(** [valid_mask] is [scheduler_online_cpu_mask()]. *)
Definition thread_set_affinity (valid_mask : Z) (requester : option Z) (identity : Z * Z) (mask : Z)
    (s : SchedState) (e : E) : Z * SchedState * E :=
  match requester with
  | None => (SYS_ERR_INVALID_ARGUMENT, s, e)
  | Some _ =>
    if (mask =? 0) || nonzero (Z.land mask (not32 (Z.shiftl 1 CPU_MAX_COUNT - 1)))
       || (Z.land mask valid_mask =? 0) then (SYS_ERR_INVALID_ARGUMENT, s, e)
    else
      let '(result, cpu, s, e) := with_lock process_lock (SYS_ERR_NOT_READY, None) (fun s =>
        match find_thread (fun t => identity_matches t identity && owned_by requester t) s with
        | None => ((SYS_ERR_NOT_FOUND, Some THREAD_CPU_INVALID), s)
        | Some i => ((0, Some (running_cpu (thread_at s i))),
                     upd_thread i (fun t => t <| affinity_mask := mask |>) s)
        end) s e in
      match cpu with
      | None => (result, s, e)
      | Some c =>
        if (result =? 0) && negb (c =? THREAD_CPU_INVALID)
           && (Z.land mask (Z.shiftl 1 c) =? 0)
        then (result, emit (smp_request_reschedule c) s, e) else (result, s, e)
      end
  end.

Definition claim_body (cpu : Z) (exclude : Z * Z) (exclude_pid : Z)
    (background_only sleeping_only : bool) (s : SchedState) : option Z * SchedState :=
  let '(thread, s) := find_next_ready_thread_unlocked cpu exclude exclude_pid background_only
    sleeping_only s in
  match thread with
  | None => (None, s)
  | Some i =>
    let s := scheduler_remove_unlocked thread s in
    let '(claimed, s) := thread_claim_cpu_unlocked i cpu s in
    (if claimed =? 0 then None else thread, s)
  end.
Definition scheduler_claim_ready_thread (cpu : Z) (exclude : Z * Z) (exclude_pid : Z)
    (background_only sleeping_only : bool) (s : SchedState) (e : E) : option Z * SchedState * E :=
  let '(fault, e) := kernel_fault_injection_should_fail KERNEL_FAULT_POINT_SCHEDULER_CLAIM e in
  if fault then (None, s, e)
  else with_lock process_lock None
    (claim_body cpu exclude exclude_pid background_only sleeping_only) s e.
====================
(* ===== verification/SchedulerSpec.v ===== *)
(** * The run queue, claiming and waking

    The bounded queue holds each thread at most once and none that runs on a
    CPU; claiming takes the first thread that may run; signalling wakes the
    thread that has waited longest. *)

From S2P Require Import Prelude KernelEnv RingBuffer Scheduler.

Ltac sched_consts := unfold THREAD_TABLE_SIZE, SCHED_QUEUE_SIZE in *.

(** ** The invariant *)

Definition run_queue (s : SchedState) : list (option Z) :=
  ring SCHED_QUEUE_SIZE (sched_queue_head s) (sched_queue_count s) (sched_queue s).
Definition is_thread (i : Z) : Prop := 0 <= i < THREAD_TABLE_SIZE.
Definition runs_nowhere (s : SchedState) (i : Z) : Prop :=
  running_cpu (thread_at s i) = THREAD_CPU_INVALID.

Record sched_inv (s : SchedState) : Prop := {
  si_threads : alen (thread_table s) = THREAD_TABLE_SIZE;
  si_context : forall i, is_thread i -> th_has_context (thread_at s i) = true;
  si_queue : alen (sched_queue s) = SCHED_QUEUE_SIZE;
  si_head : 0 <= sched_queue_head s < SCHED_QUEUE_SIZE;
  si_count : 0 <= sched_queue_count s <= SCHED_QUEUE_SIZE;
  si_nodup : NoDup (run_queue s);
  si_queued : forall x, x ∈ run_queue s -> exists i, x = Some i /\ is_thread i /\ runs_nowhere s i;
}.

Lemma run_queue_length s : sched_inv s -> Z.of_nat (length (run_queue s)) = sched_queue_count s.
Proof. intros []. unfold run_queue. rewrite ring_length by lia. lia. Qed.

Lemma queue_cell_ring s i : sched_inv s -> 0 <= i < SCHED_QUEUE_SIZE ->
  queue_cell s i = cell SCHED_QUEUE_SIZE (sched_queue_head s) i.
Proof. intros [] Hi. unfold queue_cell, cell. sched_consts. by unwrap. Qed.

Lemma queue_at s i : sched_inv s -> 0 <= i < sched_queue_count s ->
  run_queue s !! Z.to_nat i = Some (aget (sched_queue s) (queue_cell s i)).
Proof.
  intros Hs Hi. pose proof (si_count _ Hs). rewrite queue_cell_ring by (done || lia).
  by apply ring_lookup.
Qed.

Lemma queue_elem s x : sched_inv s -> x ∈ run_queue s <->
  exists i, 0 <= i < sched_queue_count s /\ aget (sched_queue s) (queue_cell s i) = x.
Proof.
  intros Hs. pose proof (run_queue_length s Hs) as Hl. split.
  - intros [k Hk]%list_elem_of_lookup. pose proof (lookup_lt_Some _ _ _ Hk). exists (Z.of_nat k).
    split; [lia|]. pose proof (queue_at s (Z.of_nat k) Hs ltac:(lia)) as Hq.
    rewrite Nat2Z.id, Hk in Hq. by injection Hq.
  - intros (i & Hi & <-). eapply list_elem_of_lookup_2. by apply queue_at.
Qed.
====================
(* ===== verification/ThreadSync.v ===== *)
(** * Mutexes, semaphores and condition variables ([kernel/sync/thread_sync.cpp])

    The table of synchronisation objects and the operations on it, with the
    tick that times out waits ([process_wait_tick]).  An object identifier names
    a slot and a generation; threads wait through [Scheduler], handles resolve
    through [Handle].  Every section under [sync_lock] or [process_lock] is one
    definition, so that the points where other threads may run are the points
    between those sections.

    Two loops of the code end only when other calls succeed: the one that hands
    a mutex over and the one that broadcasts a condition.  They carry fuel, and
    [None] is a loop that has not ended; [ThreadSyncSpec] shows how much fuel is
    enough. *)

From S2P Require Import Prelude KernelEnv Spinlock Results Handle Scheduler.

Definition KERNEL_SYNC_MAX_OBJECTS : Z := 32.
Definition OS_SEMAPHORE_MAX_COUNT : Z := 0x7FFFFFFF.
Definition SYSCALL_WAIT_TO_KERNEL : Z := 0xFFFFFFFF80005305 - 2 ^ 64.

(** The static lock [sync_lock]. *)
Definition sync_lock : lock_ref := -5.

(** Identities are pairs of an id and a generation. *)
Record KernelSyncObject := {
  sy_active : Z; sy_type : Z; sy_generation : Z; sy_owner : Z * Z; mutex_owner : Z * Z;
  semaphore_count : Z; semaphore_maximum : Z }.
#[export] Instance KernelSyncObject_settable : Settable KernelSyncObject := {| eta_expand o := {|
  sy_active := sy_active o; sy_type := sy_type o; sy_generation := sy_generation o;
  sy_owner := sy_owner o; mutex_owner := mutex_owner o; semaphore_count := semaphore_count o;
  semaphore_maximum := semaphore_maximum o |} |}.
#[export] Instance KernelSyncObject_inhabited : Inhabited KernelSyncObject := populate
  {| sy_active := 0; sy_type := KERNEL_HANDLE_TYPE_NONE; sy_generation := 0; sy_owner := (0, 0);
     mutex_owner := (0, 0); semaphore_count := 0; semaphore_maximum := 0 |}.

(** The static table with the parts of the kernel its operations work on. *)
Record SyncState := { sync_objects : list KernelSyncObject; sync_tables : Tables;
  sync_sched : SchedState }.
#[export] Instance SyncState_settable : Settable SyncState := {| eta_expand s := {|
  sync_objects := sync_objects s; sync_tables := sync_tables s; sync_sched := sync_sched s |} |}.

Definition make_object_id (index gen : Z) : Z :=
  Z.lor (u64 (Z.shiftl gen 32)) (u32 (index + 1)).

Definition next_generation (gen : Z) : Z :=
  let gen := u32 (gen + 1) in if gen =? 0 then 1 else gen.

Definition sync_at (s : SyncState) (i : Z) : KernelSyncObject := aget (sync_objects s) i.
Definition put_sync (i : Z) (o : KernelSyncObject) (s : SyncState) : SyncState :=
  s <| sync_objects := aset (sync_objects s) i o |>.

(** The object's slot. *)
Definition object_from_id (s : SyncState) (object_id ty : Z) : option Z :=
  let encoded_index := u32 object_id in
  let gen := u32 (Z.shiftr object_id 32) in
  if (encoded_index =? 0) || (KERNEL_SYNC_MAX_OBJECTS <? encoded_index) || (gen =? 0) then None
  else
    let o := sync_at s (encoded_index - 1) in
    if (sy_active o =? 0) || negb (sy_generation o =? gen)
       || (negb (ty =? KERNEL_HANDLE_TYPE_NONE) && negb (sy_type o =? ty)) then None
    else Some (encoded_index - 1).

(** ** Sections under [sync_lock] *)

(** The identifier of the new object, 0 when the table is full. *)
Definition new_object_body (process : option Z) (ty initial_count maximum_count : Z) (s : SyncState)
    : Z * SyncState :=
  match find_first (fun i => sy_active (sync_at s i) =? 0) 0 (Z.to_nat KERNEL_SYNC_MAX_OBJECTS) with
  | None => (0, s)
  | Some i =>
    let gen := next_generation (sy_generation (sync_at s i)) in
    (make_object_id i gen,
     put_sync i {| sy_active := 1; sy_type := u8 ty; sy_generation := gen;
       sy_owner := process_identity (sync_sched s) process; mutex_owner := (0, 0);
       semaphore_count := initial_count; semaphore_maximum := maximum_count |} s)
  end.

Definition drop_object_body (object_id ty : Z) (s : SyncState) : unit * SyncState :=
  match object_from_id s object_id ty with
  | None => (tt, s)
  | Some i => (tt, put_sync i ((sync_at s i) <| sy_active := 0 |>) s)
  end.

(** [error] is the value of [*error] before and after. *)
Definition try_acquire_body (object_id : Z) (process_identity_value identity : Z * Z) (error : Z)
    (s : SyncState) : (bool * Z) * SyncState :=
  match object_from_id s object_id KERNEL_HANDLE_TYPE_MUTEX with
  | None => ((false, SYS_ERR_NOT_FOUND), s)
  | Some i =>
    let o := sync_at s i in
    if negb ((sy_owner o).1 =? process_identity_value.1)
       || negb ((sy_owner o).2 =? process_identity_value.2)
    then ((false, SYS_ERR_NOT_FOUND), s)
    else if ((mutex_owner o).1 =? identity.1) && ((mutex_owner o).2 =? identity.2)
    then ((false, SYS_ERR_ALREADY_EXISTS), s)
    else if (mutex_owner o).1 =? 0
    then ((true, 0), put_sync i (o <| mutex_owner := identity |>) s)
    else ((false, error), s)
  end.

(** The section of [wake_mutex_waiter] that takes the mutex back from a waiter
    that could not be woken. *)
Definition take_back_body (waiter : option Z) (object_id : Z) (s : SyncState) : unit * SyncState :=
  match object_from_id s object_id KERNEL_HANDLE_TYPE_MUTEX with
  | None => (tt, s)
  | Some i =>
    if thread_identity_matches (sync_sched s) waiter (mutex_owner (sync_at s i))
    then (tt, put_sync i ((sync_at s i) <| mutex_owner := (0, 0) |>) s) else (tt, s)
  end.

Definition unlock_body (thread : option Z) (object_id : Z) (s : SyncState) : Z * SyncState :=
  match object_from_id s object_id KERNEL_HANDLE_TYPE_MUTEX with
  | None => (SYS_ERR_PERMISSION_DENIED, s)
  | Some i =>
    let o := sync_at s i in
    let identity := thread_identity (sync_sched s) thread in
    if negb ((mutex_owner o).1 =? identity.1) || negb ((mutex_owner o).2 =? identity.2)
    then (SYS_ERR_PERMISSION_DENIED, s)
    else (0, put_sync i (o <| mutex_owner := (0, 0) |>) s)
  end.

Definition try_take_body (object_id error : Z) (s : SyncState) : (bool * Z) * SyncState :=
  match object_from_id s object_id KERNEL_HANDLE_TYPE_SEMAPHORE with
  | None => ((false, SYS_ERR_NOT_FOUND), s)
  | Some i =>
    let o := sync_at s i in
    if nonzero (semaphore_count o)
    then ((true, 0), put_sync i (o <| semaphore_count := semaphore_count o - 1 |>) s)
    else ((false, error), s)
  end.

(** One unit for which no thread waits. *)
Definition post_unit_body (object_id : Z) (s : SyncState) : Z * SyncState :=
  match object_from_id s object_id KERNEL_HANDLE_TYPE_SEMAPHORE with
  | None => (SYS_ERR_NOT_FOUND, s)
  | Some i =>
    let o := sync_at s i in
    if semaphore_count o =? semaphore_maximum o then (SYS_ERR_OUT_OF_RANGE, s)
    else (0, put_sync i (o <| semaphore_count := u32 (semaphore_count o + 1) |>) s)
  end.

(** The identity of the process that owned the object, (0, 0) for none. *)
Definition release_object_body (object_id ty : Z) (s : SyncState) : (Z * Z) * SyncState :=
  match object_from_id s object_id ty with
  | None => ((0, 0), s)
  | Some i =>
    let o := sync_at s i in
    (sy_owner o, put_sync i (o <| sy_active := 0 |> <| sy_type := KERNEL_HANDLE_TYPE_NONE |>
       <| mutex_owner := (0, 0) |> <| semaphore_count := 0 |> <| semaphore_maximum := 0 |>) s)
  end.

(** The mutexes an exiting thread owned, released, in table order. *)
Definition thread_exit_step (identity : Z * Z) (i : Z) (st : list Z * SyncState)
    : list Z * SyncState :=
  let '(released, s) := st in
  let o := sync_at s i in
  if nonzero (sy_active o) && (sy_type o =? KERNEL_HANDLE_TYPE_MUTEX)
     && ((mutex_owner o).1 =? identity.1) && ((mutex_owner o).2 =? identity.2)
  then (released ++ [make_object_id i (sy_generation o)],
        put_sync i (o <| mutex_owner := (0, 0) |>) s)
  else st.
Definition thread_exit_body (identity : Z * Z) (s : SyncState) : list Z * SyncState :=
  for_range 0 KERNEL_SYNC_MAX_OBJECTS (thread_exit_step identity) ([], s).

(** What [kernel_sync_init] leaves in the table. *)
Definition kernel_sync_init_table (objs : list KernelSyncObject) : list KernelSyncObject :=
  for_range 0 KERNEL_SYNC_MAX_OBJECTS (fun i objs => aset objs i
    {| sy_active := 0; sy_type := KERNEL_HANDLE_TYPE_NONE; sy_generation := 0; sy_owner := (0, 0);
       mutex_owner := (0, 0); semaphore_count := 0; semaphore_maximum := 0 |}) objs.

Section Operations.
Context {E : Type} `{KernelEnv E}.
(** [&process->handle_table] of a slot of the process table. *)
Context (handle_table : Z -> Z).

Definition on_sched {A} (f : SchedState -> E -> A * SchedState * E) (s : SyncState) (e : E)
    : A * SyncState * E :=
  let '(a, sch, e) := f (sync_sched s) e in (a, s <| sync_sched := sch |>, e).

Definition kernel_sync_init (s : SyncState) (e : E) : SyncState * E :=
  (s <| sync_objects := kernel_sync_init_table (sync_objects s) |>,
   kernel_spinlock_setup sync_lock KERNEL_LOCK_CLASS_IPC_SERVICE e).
====================
◆ GOAL OF THE EXERCISE
Precisely the lines between those holding "match find_first (fun" and "sy_generation := gen;", inclusive, are to be reproduced from the listing above, with nothing added.

◆ WRITTEN ANSWER
  match find_first (fun i => sy_active (sync_at s i) =? 0) 0 (Z.to_nat KERNEL_SYNC_MAX_OBJECTS) with
  | None => (0, s)
  | Some i =>
    let gen := next_generation (sy_generation (sync_at s i)) in
    (make_object_id i gen,
     put_sync i {| sy_active := 1; sy_type := u8 ty; sy_generation := gen;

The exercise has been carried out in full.